Der Unabhängige Verwaltungssenat hält daher die in den beiden Punkten verhängten Strafen unter Bedachtnahme auf die Bestimmung des § 19 VStG vor allem dem jeweils massiven Unrechts- und Schuldgehalt der Übertretungen für angemessen, zumal diese noch im untersten Bereich des jeweiligen gesetzlichen Strafrahmens liegen und general- sowie vor allem spezialpräventiven Überlegungen standhalten. Die Ersatzfreiheitsstrafen sind im Verhältnis dazu angemessen. Die Voraussetzungen für eine Anwendung des § 21 VStG lagen nicht vor, insbesondere ist das Vorliegen eines "geringfügigen" Verschuldens bei dieser Geschwindigkeitsgrößenordnung zu verneinen, sondern vielmehr von Vorsatz in Form von zumindest dolus eventualis (gemäß § 5 Abs.1 StGB handelt vorsätzlich, wer einen Sachverhalt verwirklichen will, der einem gesetzlichen Tatbild entspricht; dazu genügt es, dass der Täter diese Verwirklichung ernstlich für möglich hält und sich mit ihr abfindet) auszugehen, zumal die Geschwindigkeitsänderung für den Bw auf dem Tachometer seines Pkw je nach Druck auf das Gaspedal ablesbar war.
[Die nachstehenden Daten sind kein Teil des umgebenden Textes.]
Lemma popFront_loop_spec (N : Z) (fuel : nat) (b : CircularBufferObject_t)
      (data : list byte) (off lenTotal : Z) :
  wf N b -> 0 <= lenTotal -> lenTotal <= occupancy b ->
  0 <= off -> off + lenTotal <= Z.of_nat (Datatypes.length data) ->
  (2 <= fuel)%nat ->
  exists b' data',
    pop_each (Z.to_nat lenTotal) b data (Z.to_nat off) = Ok (true, b', data') /\
    popFront_loop fuel b data off lenTotal = Ok (b', data').
Proof.
  intros Hwf Hlen Havail Hoff Hdata Hfuel.
  destruct (Z.eq_dec lenTotal 0) as [->|Hne].
  { exists b, data. split; [reflexivity|apply popFront_loop_done]. }
  destruct fuel as [|[|fuel]]; try lia.
  pose proof (occupancy_range N b Hwf) as Hocc.
  destruct (wf_ranges N b Hwf) as (Hc & Hb & Hf).
  destruct (popFront_loop_step N (S fuel) b data off lenTotal)
    as (b1 & data1 & Hrun1 & Hloop1 & Hfront1 & Hwf1 & Ho1 & Hk1 & Hl1);
    try assumption; try lia.
  set (p := Z.min lenTotal (lengthMask b + 1 - front b)) in *.
  rewrite Hloop1.
  destruct (Z.eq_dec (lenTotal - p) 0) as [Hz|Hr].
  { exists b1, data1. rewrite Hz, popFront_loop_done.
    replace lenTotal with p by lia. split; [exact Hrun1|reflexivity]. }
  assert (p = lengthMask b + 1 - front b) as Hp by (unfold p in *; lia).
  assert (front b1 = 0) as Hf1.
  { rewrite Hfront1, Hp.
    replace (front b + (lengthMask b + 1 - front b)) with (lengthMask b + 1) by lia.
    apply Z.mod_same. lia. }
  destruct (popFront_loop_step N fuel b1 data1 (off + p) (lenTotal - p))
    as (b2 & data2 & Hrun2 & Hloop2 & _); try assumption; try lia.
  rewrite Hf1, Hk1 in *.
  replace (Z.min (lenTotal - p) (lengthMask b + 1 - 0)) with (lenTotal - p) in * by lia.
  rewrite Hloop2, Z.sub_diag, popFront_loop_done.
  exists b2, data2. split; [|reflexivity].
  replace (Z.to_nat lenTotal) with (Z.to_nat p + Z.to_nat (lenTotal - p))%nat by lia.
  rewrite pop_each_app, Hrun1. cbv [bind].
  replace (Z.to_nat off + Z.to_nat p)%nat with (Z.to_nat (off + p)) by lia.
  exact Hrun2.
Qed.

(** ** The bulk entry points *)

Lemma pushBack_spec (N : Z) (fuel : nat) (b : CircularBufferObject_t)
      (data : list byte) (maxlen : Z) :
  wf N b -> 0 <= maxlen < 2 ^ 16 ->
  maxlen <= Z.of_nat (Datatypes.length data) -> (2 <= fuel)%nat ->
  let n := Z.min maxlen (lengthMask b - occupancy b) in
  exists b',
    CircularBuffer_pushBack fuel b data maxlen = Ok (n, b') /\
    push_each (Z.to_nat n) b data 0 = Ok (true, b').
Proof.
  intros Hwf Hmax Hdata Hfuel n.
  pose proof (occupancy_range N b Hwf) as Hocc.
  destruct (wf_ranges N b Hwf) as (Hc & Hb & Hf).
  destruct (wf_memory N b Hwf) as (m & Hm & _).
  destruct (pushBack_loop_spec N fuel b data 0 n) as (b' & Hrun & Hloop);
    try assumption; try (unfold n; lia).
  exists b'. split; [|exact Hrun].
  unfold CircularBuffer_pushBack.
  rewrite (assert_memory b m Hm), (getUnreadSize_wf N b Hwf). cbv [bind].
  rewrite (u16_small (lengthMask b - occupancy b)) by lia.
  assert ((if maxlen <? lengthMask b - occupancy b
           then maxlen else lengthMask b - occupancy b) = n) as ->.
  { unfold n. destruct (Z.ltb_spec maxlen (lengthMask b - occupancy b)); lia. }
  rewrite Hloop. reflexivity.
Qed.

Lemma popFront_spec (N : Z) (fuel : nat) (b : CircularBufferObject_t)
      (data : list byte) (maxlen : Z) :
  wf N b -> 0 <= maxlen < 2 ^ 16 ->
  maxlen <= Z.of_nat (Datatypes.length data) -> (2 <= fuel)%nat ->
  let n := Z.min maxlen (occupancy b) in
  exists b' data',
    CircularBuffer_popFront fuel b data maxlen = Ok (n, b', data') /\
    pop_each (Z.to_nat n) b data 0 = Ok (true, b', data').
Proof.
  intros Hwf Hmax Hdata Hfuel n.
  pose proof (occupancy_range N b Hwf) as Hocc.
  destruct (wf_memory N b Hwf) as (m & Hm & _).
  destruct (popFront_loop_spec N fuel b data 0 n) as (b' & data' & Hrun & Hloop);
    try assumption; try (unfold n; lia).
  exists b', data'. split; [|exact Hrun].
  unfold CircularBuffer_popFront.
  rewrite (assert_memory b m Hm), (getUnreadSize_wf N b Hwf). cbv [bind].
  assert ((if maxlen <? occupancy b then maxlen else occupancy b) = n) as ->.
  { unfold n. destruct (Z.ltb_spec maxlen (occupancy b)); lia. }
  rewrite Hloop. reflexivity.
Qed.

(** ** Fault flag *)

Lemma set_faultFlag_wf (N v : Z) (b : CircularBufferObject_t) :
  wf N b -> v = 0 \/ v = 1 -> wf N (set_faultFlag v b).
Proof. intros [] Hv. split; simpl; assumption. Qed.

Lemma set_front_wf (N : Z) (b : CircularBufferObject_t) :
  wf N b -> wf N (set_front (back b) b).
Proof. intros []. split; simpl; assumption. Qed.

Lemma checkAndClearFault_spec (b : CircularBufferObject_t) (clearBuffer : bool) :
  accepted b ->
  CircularBuffer_checkAndClearFault b clearBuffer
  = Ok (negb (faultFlag b =? 0),
        set_faultFlag 0 (if clearBuffer then set_front (back b) b else b)).
Proof.
  intros Hacc. unfold CircularBuffer_checkAndClearFault.
  rewrite (assert_accepted b Hacc). cbv [bind].
  replace (faultFlag (if clearBuffer then set_front (back b) b else b))
    with (faultFlag b) by (destruct clearBuffer; reflexivity).
  destruct (Z.eqb_spec (faultFlag b) 0) as [Hz|Hnz]; simpl; [|reflexivity].
  do 2 f_equal. destruct clearBuffer, b; simpl in *; subst; reflexivity.
Qed.

(** ** Occupancy under single pushes and pops *)

Lemma run_singles_occupancy (N : Z) (calls : list single_call) :
  forall (b : CircularBufferObject_t) (pushes pops : Z),
    wf N b -> occupancy b = pushes - pops ->
    exists b' pushes' pops',
      run_singles b calls pushes pops = Ok (b', pushes', pops') /\
      wf N b' /\ occupancy b' = pushes' - pops'.
Proof.
  induction calls as [|[x|] calls IH]; intros b pushes pops Hwf Hocc.
  - exists b, pushes, pops. split; [reflexivity|]. split; assumption.
  - pose proof (occupancy_range N b Hwf) as Hrange.
    destruct (wf_memory N b Hwf) as (m & Hm & _).
    simpl run_singles.
    destruct (Z.eq_dec (occupancy b) (lengthMask b)) as [Hfull|Hroom].
    + rewrite (pushBackByte_rejects N b x Hwf Hfull). cbv [bind].
      apply IH; [apply set_faultFlag_wf; auto|exact Hocc].
    + rewrite (pushBackByte_accepts N b m x Hwf Hm) by lia. cbv [bind].
      apply IH; [apply pushed_wf; assumption|].
      rewrite (pushed_occupancy N) by (assumption || lia). lia.
  - pose proof (occupancy_range N b Hwf) as Hrange.
    destruct (wf_memory N b Hwf) as (m & Hm & _).
    simpl run_singles.
    destruct (Z.eq_dec (occupancy b) 0) as [Hempty|Hsome].
    + rewrite (popFrontByte_empty b x00 (memory_accepted b m Hm))
        by (apply (occupancy_zero N); assumption).
      cbv [bind]. apply IH; assumption.
    + destruct (popFrontByte_takes N b m x00 Hwf Hm) as (y & _ & ->); [lia|].
      cbv [bind]. apply IH; [apply popped_wf; assumption|].
      rewrite (popped_occupancy N) by (assumption || lia). lia.
Qed.

(** C1: for every exponent 1 <= N <= 16 and every sequence of
    single-element pushes and pops run on a freshly initialised buffer,
    the unread-size query returns the number of successful pushes minus
    the number of successful pops, and that number is at most
    2^N - 1. *)
Theorem unread_size_counts_singles (N : Z) (m : list byte)
        (calls : list single_call) :
  1 <= N <= 16 -> 2 ^ N <= Z.of_nat (Datatypes.length m) ->
  exists b0 b pushes pops,
    CircularBuffer_init (Some m) N = Ok b0 /\
    run_singles b0 calls 0 0 = Ok (b, pushes, pops) /\
    CircularBuffer_getUnreadSize b = Ok (pushes - pops) /\
    0 <= pushes - pops <= 2 ^ N - 1.
Proof.
  intros HN Hm.
  assert (wf N (fresh N (Some m))) as Hwf.
  { apply fresh_wf; [lia|]. destruct (Z.eqb_spec N 0); lia. }
  destruct (run_singles_occupancy N calls (fresh N (Some m)) 0 0 Hwf)
    as (b & pushes & pops & Hrun & Hwf' & Hocc).
  { rewrite fresh_occupancy by lia. reflexivity. }
  exists (fresh N (Some m)), b, pushes, pops.
  split; [apply init_fresh; lia|]. split; [exact Hrun|].
  rewrite (getUnreadSize_wf N b Hwf'), Hocc. split; [reflexivity|].
  pose proof (occupancy_range N b Hwf') as Hrange.
  rewrite (wf_mask N b Hwf') in Hrange. lia.
Qed.

(** ** The single-element push at the boundary *)

Lemma contents_empty (N : Z) (b : CircularBufferObject_t) :
  wf N b -> back b = front b -> contents b = [].
Proof.
  intros Hwf Heq. apply (occupancy_zero N b Hwf) in Heq.
  unfold contents. rewrite Heq. destruct (memory b); reflexivity.
Qed.

(** C2: on an initialised buffer of capacity 2^N, a single push below
    occupancy 2^N - 1 stores the byte at index [back], advances [back]
    to [(back + 1) & lengthMask], leaves the fault flag and [front]
    alone and returns true; at occupancy 2^N - 1 it sets the fault flag
    and returns false with the store and both cursors untouched.  From
    an empty buffer 2^N - 1 pushes all succeed, the next one fails and
    sets the flag, and the unread size is then 2^N - 1. *)
Theorem pushBackByte_accepts_until_full (N : Z) (b : CircularBufferObject_t)
        (x : byte) :
  wf N b ->
  exists unread m,
    CircularBuffer_getUnreadSize b = Ok unread /\
    memory b = Some m /\
    0 <= unread <= 2 ^ N - 1 /\
    (unread < 2 ^ N - 1 ->
     CircularBuffer_pushBackByte b x
     = Ok (true, set_back (Z.land (back b + 1) (lengthMask b))
                          (set_memory (<[Z.to_nat (back b) := x]> m) b)) /\
     (Z.to_nat (back b) < Datatypes.length m)%nat) /\
    (unread = 2 ^ N - 1 ->
     CircularBuffer_pushBackByte b x = Ok (false, set_faultFlag 1 b)) /\
    (back b = front b ->
     forall data : list byte,
       Z.of_nat (Datatypes.length data) = 2 ^ N - 1 ->
       exists b1,
         push_each (Datatypes.length data) b data 0 = Ok (true, b1) /\
         CircularBuffer_pushBackByte b1 x = Ok (false, set_faultFlag 1 b1) /\
         CircularBuffer_getUnreadSize (set_faultFlag 1 b1) = Ok (2 ^ N - 1)).
Proof.
  intros Hwf. pose proof (occupancy_range N b Hwf) as Hrange.
  destruct (wf_ranges N b Hwf) as (Hc & Hb & Hf).
  destruct (wf_memory N b Hwf) as (m & Hm & _).
  pose proof (wf_mask N b Hwf) as Hmask. pose proof (wf_exp N b Hwf) as HN.
  exists (occupancy b), m.
  split; [apply (getUnreadSize_wf N); exact Hwf|].
  split; [exact Hm|]. split; [lia|]. split; [|split].
  - intros Hlt. rewrite (pushBackByte_accepts N b m x Hwf Hm) by lia.
    split.
    + unfold pushed. do 3 f_equal. rewrite Hmask, land_mask by lia.
      f_equal. lia.
    + destruct (store_size N b m Hwf Hm); lia.
  - intros Hfull. apply (pushBackByte_rejects N); [exact Hwf|lia].
  - intros Hempty data Hlen.
    apply (occupancy_zero N b Hwf) in Hempty.
    destruct (push_each_accepts N (Datatypes.length data) b data 0 Hwf)
      as (b1 & Hrun & Hwf1 & Ho1 & _ & _ & _ & Hk1 & _); try lia.
    exists b1. split; [exact Hrun|].
    split; [apply (pushBackByte_rejects N); [exact Hwf1|lia]|].
    rewrite (getUnreadSize_wf N) by (apply set_faultFlag_wf; auto).
    f_equal. change (occupancy (set_faultFlag 1 b1)) with (occupancy b1). lia.
Qed.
Ansätze für eine Strafherabsetzung waren für den Unabhängigen Verwaltungssenat nicht zu erkennen und wurden auch konkret nicht geltend gemacht. Allerdings steht es dem Bw frei, unter Vorlage aktueller Einkommensnachweise bei der Erstinstanz um die Möglichkeit der Bezahlung der Strafen in Teilbeträgen anzusuchen.
Es war daher spruchgemäß zu entscheiden.
zu II.:
Der Ausspruch über den Verfahrenskostenersatz ist gesetzlich begründet.
Rechtsmittelbelehrung:
Gegen diesen Bescheid ist kein ordentliches Rechtsmittel zulässig.
Hinweis:
Gegen diesen Bescheid kann innerhalb von sechs Wochen ab seiner Zustellung eine Beschwerde an den Verfassungsgerichtshof und/oder an den Verwaltungsgerichtshof erhoben werden; diese ist - von gesetzlichen Ausnahmen abgesehen - jeweils durch einen bevollmächtigten Rechtsanwalt (Steuerberater oder Wirtschaftsprüfer) einzubringen. Für jede dieser Beschwerden ist eine Gebühr von 220 Euro zu entrichten.
Mag. Bissenberger
Beschlagwortung:
ProVida Messung Freilandstraße -> Bestätigung
Beachte:
Beschwerde gegen vorstehende Entscheidung wurde abgelehnt.
VfGH vom 08.10.2009, Zl.: B 1046/09-5
Beachte:
Beschwerde gegen vorstehende Entscheidung wurde abgelehnt.